Stored records
━━━━━━━━━━━━━━━━━━━━
(** [parse_offset]: [zone] starts with its sign. *)
Definition parse_offset kind (zone : str) text : result Error UtcOffset :=
  let sign := take 1 zone in
  let parts := split (Z.eqb 58) (drop 1 zone) in
  hours ← parse_component kind (default [] (parts !! 0%nat)) text;
  minutes ← match parts !! 1%nat with
            | Some minutes => parse_component kind minutes text
            | None => Ok 0
            end;
  match parts !! 2%nat with
  | Some _ => Err (unreadable kind text "the time zone offset has too many parts.")
  | None =>
      if (15 <? hours) || (59 <? minutes) then Err (out_of_range text)
      else Ok {| negative := str_eqb sign (lit "-"); hours := hours; minutes := minutes |}
  end.

Definition is_date_time_separator (c : Z) : bool := char_in (lit " Tt") c.
Definition is_sign (c : Z) : bool := char_in (lit "+-") c.

(** [text.strip_suffix(['Z', 'z'])]. *)
Definition strip_zulu text : option str :=
  match reverse text with
  | c :: body => if char_in (lit "Zz") c then Some (reverse body) else None
  | [] => None
  end.

Definition split_time_zone kind text (zoned : bool) : result Error (str * option UtcOffset) :=
  let time_start := match kind with
                    | Time _ => Some 0%nat
                    | _ => S <$> find is_date_time_separator text
                    end in
  let offset_at := start ← time_start;
                   (λ index, (index + start)%nat) <$> find is_sign (drop start text) in
  let '(body, zone) := match offset_at with
                       | Some index => (take index text, Some (drop index text))
                       | None => match strip_zulu text with
                                 | Some body => (body, Some (lit "Z"))
                                 | None => (text, None)
                                 end
                       end in
  match zone with
  | None => Ok (text, None)
  | Some zone =>
      if negb zoned then
        Err (unreadable kind text "this column has no time zone, so an offset in the value would be dropped.")
      else
        offset ← (if str_eqb zone (lit "Z") then Ok UTC else parse_offset kind zone text);
        Ok (trim_end body, Some offset)
  end.

Definition split_timestamp text : str * option str :=
  match find is_date_time_separator text with
  | Some index =>
      let time := trim (drop (index + 1) text) in
      (take index text, if negb (is_nonempty time) then None else Some time)
  | None => (text, None)
  end.

Definition parse_date kind (date text : str) : result Error (Z * Z * Z) :=
  let parts := split (Z.eqb 45) date in
  year ← parse_component kind (default [] (parts !! 0%nat)) text;
  month ← (part ← ok_or (parts !! 1%nat) (shape kind text); parse_component kind part text);
  day ← (part ← ok_or (parts !! 2%nat) (shape kind text); parse_component kind part text);
  match parts !! 3%nat with
  | Some _ => Err (shape kind text)
  | None =>
      if negb ((1 <=? year) && (year <=? 9999)) then Err (out_of_range text)
      else if negb ((1 <=? month) && (month <=? 12)) || (day <? 1)
              || (days_in_month year month <? day)
      then Err (out_of_range text)
      else Ok (year, month, day)
  end.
━━━━━━━━━━━━━━━━━━━━
[Task item] Tally up the lines of the data above where the string "negb" appears, and give only the count.

[Response to this exercise] 4